Artériographie : Elle a perdu de son intérêt en dehors de 2 indications : la cartographie artérielle en cas de chirurgie conservatrice et l'embolisation artérielle préopératoire ou palliative.
Urographie intraveineuse : Elle n'a plus d'intérêt dans le diagnostic des cancers du parenchyme.
Scintigraphie osseuse au technétium métastable (99-Tc) : Elle n'a pas d'intérêt pour le diagnostic de cancer du rein sans signe d'appel osseux. Elle est utile pour la détection de métastases osseuses.
Aspects radiologiques
Tumeurs solides > 3 cm : Les tumeurs solides du rein de plus de 3 cm apparaissent lors de 2 examens.
En échographie, les lésions sont isoéchogènes/ hétérogènes.

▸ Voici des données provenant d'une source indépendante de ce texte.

(** The loop over [example_queries] in the sidebar. *)
Fixpoint example_buttons (queries : list string) : M unit :=
  match queries with
  | [] => ret tt
  | query :: rest =>
      clicked <- st_button ("📝 " ++ query) (Some query) (example_clicked inp query) ;;
      when clicked (set_state "selected_query" (VStr query)) ;;
      example_buttons rest
  end.

Definition research_results_html : string :=
  lines ["";
         "                <div class=" ++ dq ++ "step-box research-box" ++ dq ++ ">";
         "                    <h3>🔍 Research Results</h3>";
         "                </div>";
         "                "].

Definition chart_code_html : string :=
  lines ["";
         "                    <div class=" ++ dq ++ "step-box code-box" ++ dq ++ ">";
         "                        <h3>📊 Generated Chart Code</h3>";
         "                    </div>";
         "                    "].

Definition space : ascii := ascii_of_nat 32.
Definition underscore : ascii := ascii_of_nat 95.

(** [f"chart_{user_query[:20].replace(' ', '_')}.py"] *)
Definition download_name (user_query : string) : string :=
  "chart_" ++ replace_char space underscore (take_str 20 user_query) ++ ".py".

(** The display of the chart code and the download button (the body of
    [if st.session_state.chart_code:]). *)
Definition show_chart_code (user_query : string) : M unit :=
  st (markdown chart_code_html true) ;;
  shown <- get_state "chart_code" ;;
  st (code shown (Some "python")) ;;
  st (success "🎉 Chart code generated successfully!") ;;
  st (info "💡 Copy the code above and run it in your local Python environment.") ;;
  data <- get_state "chart_code" ;;
  st_download_button "📥 Download Python Code" data (download_name user_query)
    "text/plain".

(** Step 2 (the body of [if st.session_state.research_data:]). *)
Definition show_research_and_chart (user_query : string) : M unit :=
  st (markdown research_results_html true) ;;
  shown <- get_state "research_data" ;;
  st (write shown) ;;
  st (spinner "📊 Generating chart code...") ;;
  research_data <- get_state "research_data" ;;
  chart_code <- chart_generator_agent research_data user_query ;;
  when (truthy chart_code) (set_state "chart_code" chart_code) ;;
  stored <- get_state "chart_code" ;;
  when (truthy stored) (show_chart_code user_query).

(** The body of [if user_query:]. *)
Definition run_pipeline (user_query : string) : M unit :=
  set_state "research_data" VNone ;;
  set_state "chart_code" VNone ;;
  st (spinner "🔍 Researching data...") ;;
  research_data <- research_agent user_query ;;
  when (truthy research_data) (set_state "research_data" research_data) ;;
  stored <- get_state "research_data" ;;
  when (truthy stored) (show_research_and_chart user_query).

(** The body of [if st.button("Generate ...")]. *)
Definition on_generate (user_query : string) : M unit :=
  if truthy (VStr user_query) then run_pipeline user_query
  else st (warning "⚠️ Please enter a query!").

En tomodensitométrie, les lésions sont isodenses/ hétérogènes, avec un rehaussement de densité (> 20 UH). Elles sont parfois hypodenses et il est possible d'observer des calcifications.
Les autres examens ne sont pas indispensables.
Tumeurs < 3 cm : Dans ce groupe, la fréquence des tumeurs bénignes est de 20 %.
La tomodensitométrie avec injection de produit de contraste est supérieure à l'échographie pour la détection des petites lésions. Sa sensibilité est alors de 50 %. Par contre, lorsqu'on associe la tomodensitométrie à l'échographie, la sensibilité est de 95 %.
Après injection de produit de contraste, la tumeur se rehausse mais reste hypodense. L'analyse densitométrique croit rechercher la graisse, l'absence de rehaussement pour les kystes et un rehaussement supérieur à 20 UH pour les lésions malignes.
L'imagerie par résonance magnétique peut apporter des renseignements utiles. Les séquences en saturation de graisse permettent de distinguer l'hypersignal de la tumeur en TI, de la graisse et du sang. Une petite tumeur se traduit par un signal équivalent ou légèrement inférieur à celui du parenchyme rénal sur l'imagerie en Tl. Ces petites tumeurs sont mieux visibles sur l'imagerie en T2 (hyposignal), qui améliore le contraste spontané avec le parenchyme sain.
Formes kystiques : Le diagnostic radiologique d'une masse rénale kystique est souvent difficile : 1 % des tumeurs kystiques sont malignes. L'existence de cloisons épaisses ou de calcifications, l'épaisseur de la paroi, la présence d'échos internes, de végétations endokystiques et la disparition du renforcement postérieur sont des aspects échographiques suspects. Il existe une classification tomodensitométrique pronostique en 4 types, basée sur l'aspect de la paroi, l'existence de cloisons, le nombre et la localisation des calcifications, la densité du liquide intrakystique et la présence de végétations (voir kyste). Le contenu de la masse n'est pas parfaitement "hydrique" et homogène comme le montrent les mesures de densité en TDM (densité >20UH). Les anomalies de signal en IRM, notamment en T2, et le réhaussement de signal après injection de produit de contraste de la composante solide vascularisée, sont souvent plus marqués qu'en TDM, grâce à la meilleure résolution en contraste de l'IRM, et facilitent ainsi le diagnostic de masse kystique suspecte.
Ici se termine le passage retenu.